Eu abri um sorriso de alívio. Ela estava bem.

— Tô indo pra casa agora. Eu te amo, viu, minha pretinha?

— Também. Quer falar com painho?

— Quero! — rugi.

— Ih, painho, tu tá é lascado!

Ouvi Fábio rindo ao telefone quando o pegou.

— Tá rindo de quê, trepeça? — perguntei, revoltada com a cara de pau do sequestrador da minha filha de pegar no telefone dando risada enquanto estava aqui me esvaindo.

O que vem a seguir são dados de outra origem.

(* ===== verification/Cpu.v ===== *)
(** * Cpu: the H8/300 instruction set

    One definition per generator routine of [h8300.pl], with the routine's
    name: the C code that the routine prints for an opcode, as a computation of
    the machine monad.  [exec] is the generated [switch]. The register file
    [reg] holds the high bytes R0H..R7H at 0..7 and the low bytes at 8..15. *)
From S2P Require Export Alu.

Definition BP_EXEC : Z := 0x0101.
Definition BP_READ : Z := 0x0808.
Definition BP_WRITE : Z := 0x0404.
Definition TRAP_EXCEPTION : Z := 5.
Definition ILLOPC_EXCEPTION : Z := 4.

Section Cpu.
Context {P : Type} `{!Board P}.

(** ** Registers, and the access macros of [h8300.c] *)
Definition get_pc : M P Z := gets pc.
Definition put_pc (v : Z) : M P unit := modify (set_pc (u16 v)).
Definition get_ccr : M P Z := gets ccr.
Definition put_ccr (v : Z) : M P unit := modify (set_ccr (u8 v)).
Definition reg8 (i : Z) : M P Z := gets (λ m, reg m !!! Z.to_nat i).
Definition set_reg8 (i v : Z) : M P unit :=
  modify (λ m, set_reg (<[Z.to_nat i := u8 v]> (reg m)) m).
Definition GET_REG16 (nr : Z) : M P Z :=
  hi ← reg8 nr; lo ← reg8 (nr + 8); mret ((hi <<! 8) |! lo).
Definition SET_REG16 (nr v : Z) : M P unit :=
  _ ← set_reg8 nr (v >>! 8); set_reg8 (nr + 8) (v &! 0xff).

(** [*(uint16 * ) (memtype + addr)] *)
Definition memtype16 (addr : Z) : M P Z :=
  lo ← memtype_at addr; hi ← memtype_at (addr + 1); mret (lo |! (hi <<! 8)).

Definition GET_OPCODE : M P Z :=
  p ← get_pc;
  t ← memtype16 p;
  _ ← when (t &? BP_EXEC) (goto Ltrap);
  opc ← GET_WORD_CYCLES p;
  _ ← put_pc (p + 2);
  mret opc.
Definition READ_BYTE (addr : Z) : M P Z :=
  v ← GET_BYTE_CYCLES addr;
  t ← memtype_at addr;
  _ ← when (t &? BP_READ) (goto Ltrap);
  mret v.
Definition READ_WORD (addr : Z) : M P Z :=
  v ← GET_WORD_CYCLES addr;
  t ← memtype16 addr;
  _ ← when (t &? BP_READ) (goto Ltrap);
  mret v.
Definition WRITE_BYTE (addr v : Z) : M P unit :=
  t ← memtype_at addr;
  _ ← when (t &? BP_WRITE) (goto Ltrap);
  SET_BYTE_CYCLES addr v.
Definition WRITE_WORD (addr v : Z) : M P unit :=
  t ← memtype16 addr;
  _ ← when (t &? BP_WRITE) (goto Ltrap);
  SET_WORD_CYCLES addr v.

(** [GET_WORD_CYCLES(pc)] whose value is dropped: the prefetch. *)
Definition prefetch : M P unit := p ← get_pc; _ ← GET_WORD_CYCLES p; mret tt.
(** [GET_WORD_CYCLES(pc); pc += 2] *)
Definition fetch_word : M P Z :=
  p ← get_pc; v ← GET_WORD_CYCLES p; _ ← put_pc (p + 2); mret v.

(** ** Fragments of the generator *)
Definition getWRo (opcval : Z) : M P Z := GET_REG16 (opcval &! 0x7).
Definition getWRd (opcval : Z) : M P Z := GET_REG16 (opcval &! 0x7).
Definition getWRs (opcval : Z) : M P Z := GET_REG16 ((opcval >>! 4) &! 0x7).
Definition getBRo (opcval : Z) : M P Z := reg8 (opcval &! 0xf).
Definition getBRd (opcval : Z) : M P Z := reg8 (opcval &! 0xf).
Definition getBRs (opcval : Z) : M P Z := reg8 ((opcval >>! 4) &! 0xf).
Definition setWRd (opcval dest : Z) : M P unit := SET_REG16 (opcval &! 0x7) dest.
Definition setBRd (opcval dest : Z) : M P unit := set_reg8 (opcval &! 0xf) dest.
Definition illOpc_if (b : bool) : M P unit := when b (goto LillOpc).
Definition flags (f : Z → Z) : M P unit := c ← get_ccr; put_ccr (f c).

Definition check_pc : M P unit :=
  p ← get_pc;
  t ← memtype_at p;
  when ((p &? 1) || (t &? MEMTYPE_DIV))
    (_ ← modify (set_db_trap 10); goto Lfault).

Definition call (target : M P Z) : M P unit :=
  r7 ← GET_REG16 7;
  let sp := u16 (r7 - 2) in
  p ← get_pc;
  _ ← WRITE_WORD sp p;
  t ← target;
  _ ← put_pc t;
  _ ← check_pc;
  _ ← modify (λ m, set_board (frame_begin sp 0 m) m);
  SET_REG16 7 sp.

(** ** Misc instructions *)
Definition Nop (opcval : Z) : M P unit :=
  when (opcval =? 0)
    (p ← get_pc; w ← GET_WORD p; when (w =? 0x5470) debug_printf).
Definition Sleep : M P unit := cpu_sleep.
Definition Trap : M P unit := modify (set_db_trap TRAP_EXCEPTION).

(** ** Arithmetic instructions *)
Definition AddBI (opc opcval : Z) : M P unit :=
  let nr := (opc >>! 8) &! 0xf in
  oval ← reg8 nr;
  let src := opcval in
  let dest := u8 (oval + src) in
  _ ← flags (setHNZVC false 8 src oval dest);
  set_reg8 nr dest.
Definition AddB (opcval : Z) : M P unit :=
  oval ← getBRo opcval;
  src ← getBRs opcval;
  let dest := u8 (oval + src) in
  _ ← flags (setHNZVC false 8 src oval dest);
  setBRd opcval dest.
Definition AddW (opcval : Z) : M P unit :=
  oval ← getWRo opcval;
  src ← getWRs opcval;
  _ ← illOpc_if (opcval &? 0x88);
  let dest := u16 (oval + src) in
  _ ← flags (setHNZVC false 16 src oval dest);
  setWRd opcval dest.
Definition AddS (opcval : Z) : M P unit :=
  let nr := opcval &! 0x7 in
  _ ← illOpc_if (opcval &? 0x78);
  r ← GET_REG16 nr;
  SET_REG16 nr (r + (opcval >>! 7) + 1).
Definition AddXI (opc opcval : Z) : M P unit :=
  let nr := (opc >>! 8) &! 0xf in
  oval ← reg8 nr;
  let src := opcval in
  c ← get_ccr;
  let dest := u8 (oval + src + (c &! 1)) in
  _ ← flags (setHNZVC false 8 src oval dest);
  set_reg8 nr dest.
Definition AddX (opcval : Z) : M P unit :=
  oval ← getBRo opcval;
  src ← getBRs opcval;
  c ← get_ccr;
  let dest := u8 (oval + src + (c &! 1)) in
  _ ← flags (setHNZVC false 8 src oval dest);
  setBRd opcval dest.

Definition CmpBI (opc opcval : Z) : M P unit :=
  oval ← reg8 ((opc >>! 8) &! 0xf);
  let src := opcval in
  let dest := u8 (oval - src) in
  flags (setHNZVC true 8 src oval dest).
Definition CmpB (opcval : Z) : M P unit :=
  oval ← getBRo opcval;
  src ← getBRs opcval;
  let dest := u8 (oval - src) in
  flags (setHNZVC true 8 src oval dest).
Definition CmpW (opcval : Z) : M P unit :=
  oval ← getWRo opcval;
  src ← getWRs opcval;
  _ ← illOpc_if (opcval &? 0x88);
  let dest := u16 (oval - src) in
  flags (setHNZVC true 16 src oval dest).

Definition SubB (opcval : Z) : M P unit :=
  oval ← getBRo opcval;
  src ← getBRs opcval;
  let dest := u8 (oval - src) in
  _ ← flags (setHNZVC true 8 src oval dest);
  setBRd opcval dest.
Definition SubW (opcval : Z) : M P unit :=
  oval ← getWRo opcval;
  src ← getWRs opcval;
  _ ← illOpc_if (opcval &? 0x88);
  let dest := u16 (oval - src) in
  _ ← flags (setHNZVC true 16 src oval dest);
  setWRd opcval dest.
Definition SubS (opcval : Z) : M P unit :=
  let nr := opcval &! 0x7 in
  _ ← illOpc_if (opcval &? 0x78);
  r ← GET_REG16 nr;
  SET_REG16 nr (r - (opcval >>! 7) - 1).
(** [ccr &= pccr | ~4]: the zero flag survives only if it was set. *)
Definition keepZ (pccr ccr : Z) : Z := ccr &! (pccr |! Z.lnot 4).
Definition SubXI (opc opcval : Z) : M P unit :=
  let nr := (opc >>! 8) &! 0xf in
  oval ← reg8 nr;
  let src := opcval in
  pccr ← get_ccr;
  let dest := u8 (oval - src - (pccr &! 1)) in
  _ ← flags (setHNZVC true 8 src oval dest);
  _ ← set_reg8 nr dest;
  flags (keepZ pccr).
Definition SubX (opcval : Z) : M P unit :=
  oval ← getBRo opcval;
  src ← getBRs opcval;
  pccr ← get_ccr;
  let dest := u8 (oval - src - (pccr &! 1)) in
  _ ← flags (setHNZVC true 8 src oval dest);
  _ ← setBRd opcval dest;
  flags (keepZ pccr).

Definition Inc (opcval : Z) : M P unit :=
  dest ← getBRd opcval;
  _ ← illOpc_if (opcval &? 0xf0);
  let dest := u8 (dest + 1) in
  _ ← flags (setNZV 8 dest);
  _ ← when (dest =? 0x80) (flags (λ c, c |! 0x2));
  setBRd opcval dest.
Definition Dec (opcval : Z) : M P unit :=
  dest ← getBRd opcval;
  _ ← illOpc_if (opcval &? 0xf0);
  let dest := u8 (dest - 1) in
  _ ← flags (setNZV 8 dest);
  _ ← when (dest =? 0x7f) (flags (λ c, c |! 0x2));
  setBRd opcval dest.

(** The decimal adjustments: new [dest] and new [ccr]. *)
Definition daa_step (dest ccr : Z) : Z * Z :=
  let ccr := ccr &! 0xd1 in
  let dest := if (ccr &? 0x20) || (dest &! 0x0f >? 0x09) then u8 (dest + 6) else dest in
  let '(dest, ccr) :=
    if (ccr &? 0x01) || (dest &! 0xf0 >? 0x90)
    then (u8 (dest + 0x60), ccr |! 1) else (dest, ccr) in
  (dest, setNZV 8 dest ccr).
Definition das_step (dest ccr : Z) : Z * Z :=
  let ccr := ccr &! 0xd1 in
  let dest := if ccr &? 0x20 then u8 (dest + 0xfa) else dest in
  let dest := if ccr &? 0x01 then u8 (dest + 0xa0) else dest in
  (dest, setNZV 8 dest ccr).
Definition DAA (opcval : Z) : M P unit :=
  dest ← getBRd opcval;
  c ← get_ccr;
  let '(dest, c) := daa_step dest c in
  _ ← put_ccr c; setBRd opcval dest.
Definition DAS (opcval : Z) : M P unit :=
  dest ← getBRd opcval;
  c ← get_ccr;
  let '(dest, c) := das_step dest c in
  _ ← put_ccr c; setBRd opcval dest.

Definition MulXU (opcval : Z) : M P unit :=
  dest ← reg8 ((opcval &! 7) + 8);
  src ← getBRs opcval;
  _ ← illOpc_if (opcval &? 0x08);
  let dest := u16 (dest * src) in
  _ ← add_cycles 6;
  setWRd opcval dest.
Definition DivXU (opcval : Z) : M P unit :=
  dest ← getWRd opcval;
  src ← getBRs opcval;
  _ ← illOpc_if (opcval &? 0x08);
  _ ← flags (λ c, c &! 0xf3);
  _ ← flags (λ c, c |! ((src >>! 4) &! 0x8));
  dest ← (if negb (src =? 0)
          then mret (u16 (((dest `div` src) &! 0xff) + ((dest `mod` src) <<! 8)))
          else _ ← flags (λ c, c |! 0x4); mret dest);
  _ ← add_cycles 6;
  setWRd opcval dest.

(** ** Bit instructions

    [BitInd] and [BitAbs] reuse the text of the register forms with
    [reg[opcval & 0xf]] replaced by the variable [val]: the definitions take
    [val] and, where the code assigns it, return the new value. *)
Definition bit_at (opcval val : Z) : Z :=
  (val >>! ((opcval >>! 4) &! 7)) ^! (opcval >>! 7).
Definition BAnd (opcval val : Z) : M P unit :=
  flags (λ c, c &! (0xfe |! bit_at opcval val)).
Definition BLd (opcval val : Z) : M P unit :=
  _ ← flags (λ c, c &! 0xfe);
  flags (λ c, c |! (0x1 &! bit_at opcval val)).
Definition BOr (opcval val : Z) : M P unit :=
  flags (λ c, c |! (0x1 &! bit_at opcval val)).
Definition BXor (opcval val : Z) : M P unit :=
  flags (λ c, c ^! (0x1 &! bit_at opcval val)).
Definition BTstI (opcval val : Z) : M P unit :=
  _ ← illOpc_if (opcval &? 0x80);
  _ ← flags (λ c, c &! 0xfb);
  flags (λ c, c |! ((0x1 &! (Z.lnot val >>! (opcval >>! 4))) <<! 2)).
Definition BTst (opcval val : Z) : M P unit :=
  _ ← flags (λ c, c &! 0xfb);
  n ← reg8 (opcval >>! 4);
  flags (λ c, c |! ((0x1 &! (Z.lnot val >>! (n &! 7))) <<! 2)).

Definition BSt (opcval val : Z) : M P Z :=
  c ← get_ccr;
  mret (if (c ^! (opcval >>! 7)) &? 1
        then u8 (val |! (1 <<! ((opcval >>! 4) &! 7)))
        else u8 (val &! Z.lnot (1 <<! ((opcval >>! 4) &! 7)))).
Definition BClrI (opcval val : Z) : M P Z :=
  _ ← illOpc_if (opcval &? 0x80);
  mret (u8 (val &! Z.lnot (1 <<! (opcval >>! 4)))).
Definition BClr (opcval val : Z) : M P Z :=
  n ← reg8 (opcval >>! 4);
  mret (u8 (val &! Z.lnot (1 <<! (n &! 7)))).
Definition BSetI (opcval val : Z) : M P Z :=
  _ ← illOpc_if (opcval &? 0x80);
  mret (u8 (val |! (1 <<! (opcval >>! 4)))).
Definition BSet (opcval val : Z) : M P Z :=
  n ← reg8 (opcval >>! 4);
  mret (u8 (val |! (1 <<! (n &! 7)))).
Definition BNotI (opcval val : Z) : M P Z :=
  _ ← illOpc_if (opcval &? 0x80);
  mret (u8 (val ^! (1 <<! (opcval >>! 4)))).
Definition BNot (opcval val : Z) : M P Z :=
  n ← reg8 (opcval >>! 4);
  mret (u8 (val ^! (1 <<! (n &! 7)))).

(** The two halves of [@bitops]: opcodes that only read, and that modify. *)
Definition bitops_test (hi : Z) : option (Z → Z → M P unit) :=
  match hi with
  | 0x63 => Some BTst
  | 0x73 => Some BTstI
  | 0x74 => Some BOr
  | 0x75 => Some BXor
  | 0x76 => Some BAnd
  | 0x77 => Some BLd
  | _ => None
  end.
Definition bitops_modify (hi : Z) : option (Z → Z → M P Z) :=
  match hi with
  | 0x60 => Some BSet
  | 0x61 => Some BNot
  | 0x62 => Some BClr
  | 0x67 => Some BSt
  | 0x70 => Some BSetI
  | 0x71 => Some BNotI
  | 0x72 => Some BClrI
  | _ => None
  end.

(** The register forms: [val] is [reg[opcval & 0xf]]. *)
Definition bit_reg_test (op : Z → Z → M P unit) (opcval : Z) : M P unit :=
  val ← reg8 (opcval &! 0xf); op opcval val.
Definition bit_reg_modify (op : Z → Z → M P Z) (opcval : Z) : M P unit :=
  val ← reg8 (opcval &! 0xf);
  val ← op opcval val;
  set_reg8 (opcval &! 0xf) val.

(** The second opcode of [BitAbs] and [BitInd] applied to a memory byte. *)
Definition bit_mem_op (nr hi opcval addr val : Z) : M P unit :=
  if nr =? 0 then
    match bitops_test hi with
    | Some op => op opcval val
    | None => goto LillOpc
    end
  else
    match bitops_modify hi with
    | Some op => val ← op opcval val; WRITE_BYTE addr val
    | None => goto LillOpc
    end.
(** [(uint16) (int8) opcval]: the 8-bit absolute addresses 0xff00..0xffff
    (and 0x0000..0x007f). *)
Definition abs8 (opcval : Z) : Z := u16 (s8 opcval).
Definition BitAbs (nr opcval : Z) : M P unit :=
  let addr := abs8 opcval in
  val ← READ_BYTE addr;
  opc ← GET_OPCODE;
  bit_mem_op nr (opc >>! 8) (opc &! 0xff) addr val.
Definition BitInd (nr opcval : Z) : M P unit :=
  _ ← illOpc_if (opcval &? 0x8f);
  addr ← GET_REG16 (opcval >>! 4);
  val ← READ_BYTE addr;
  opc ← GET_OPCODE;
  _ ← illOpc_if ((opc &! 0xff) &? 0x0f);
  bit_mem_op nr (opc >>! 8) (opc &! 0xff) addr val.

(** ** Branch instructions *)

(** The conditions of the sixteen branches, by the low digit of the opcode. *)
Definition branch_taken (cond ccr : Z) : bool :=
  match cond with
  | 0x0 => true
  | 0x1 => false
  | 0x2 => negb (ccr &? 0x5)
  | 0x3 => ccr &? 0x5
  | 0x4 => negb (ccr &? 0x1)
  | 0x5 => ccr &? 0x1
  | 0x6 => negb (ccr &? 0x4)
  | 0x7 => ccr &? 0x4
  | 0x8 => negb (ccr &? 0x2)
  | 0x9 => ccr &? 0x2
  | 0xA => negb (ccr &? 0x8)
  | 0xB => ccr &? 0x8
  | 0xC => negb (((ccr >>! 2) ^! ccr) &? 0x2)
  | 0xD => ((ccr >>! 2) ^! ccr) &? 0x2
  | 0xE => negb ((((ccr >>! 2) &! 2) ^! ccr) &? 0x6)
  | 0xF => (((ccr >>! 2) &! 2) ^! ccr) &? 0x6
  | _ => false
  end.
(** BRA .. BLE. Only BRN (condition 1) leaves the new pc unchecked. *)
Definition Branch (cond opcval : Z) : M P unit :=
  _ ← prefetch;
  c ← get_ccr;
  _ ← when (branch_taken cond c) (p ← get_pc; put_pc (p + s8 opcval));
  when (negb (cond =? 1)) check_pc.
Definition BSr (opcval : Z) : M P unit :=
  _ ← prefetch; call (p ← get_pc; mret (p + s8 opcval)).
Definition JmpRI (opcval : Z) : M P unit :=
  _ ← illOpc_if (opcval &? 0x8f);
  _ ← prefetch;
  t ← GET_REG16 (opcval >>! 4);
  _ ← put_pc t; check_pc.
Definition JmpA16 (opcval : Z) : M P unit :=
  _ ← illOpc_if (negb (opcval =? 0));
  _ ← add_cycles 2;
  p ← get_pc;
  t ← GET_WORD_CYCLES p;
  _ ← put_pc t; check_pc.
Definition JmpAA8 (opcval : Z) : M P unit :=
  _ ← prefetch;
  _ ← add_cycles 2;
  t ← READ_WORD (abs8 opcval);
  _ ← put_pc t; check_pc.
Definition JsrRI (opcval : Z) : M P unit :=
  _ ← illOpc_if (opcval &? 0x8f);
  _ ← prefetch;
  call (GET_REG16 (opcval >>! 4)).
Definition JsrA16 (opcval : Z) : M P unit :=
  _ ← illOpc_if (negb (opcval =? 0));
  addr ← fetch_word;
  _ ← add_cycles 2;
  call (mret addr).
Definition JsrAA8 (opcval : Z) : M P unit :=
  _ ← prefetch;
  call (READ_WORD (abs8 opcval)).
Definition RtS : M P unit :=
  _ ← prefetch;
  _ ← add_cycles 2;
  fp ← GET_REG16 7;
  _ ← modify (λ m, set_board (frame_end fp 0 m) m);
  t ← READ_WORD fp;
  _ ← put_pc t;
  _ ← check_pc;
  SET_REG16 7 (fp + 2).
Definition RtE : M P unit :=
  _ ← prefetch;
  _ ← add_cycles 2;
  fp ← GET_REG16 7;
  _ ← modify (λ m, set_board (frame_end (u16 (fp + 2)) 1 m) m);
  ccrword ← READ_WORD fp;
  _ ← put_ccr (ccrword >>! 8);
  t ← READ_WORD (fp + 2);
  _ ← put_pc t;
  _ ← check_pc;
  SET_REG16 7 (fp + 4).
End Cpu.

— Maria Flor aqui dizendo que eu tô lascado. — Ele riu novamente, fazendo meu sangue ferver. — Essa pirraia é uma resenha!

— Resenha eu vou fazer é no meio da sua fuça quando eu chegar aí! Como é que tu desaparece com a minha filha, Fábio? — vociferei.

— Êpa! Pera lá. Fui levar a minha filha pra passear com o pai dela.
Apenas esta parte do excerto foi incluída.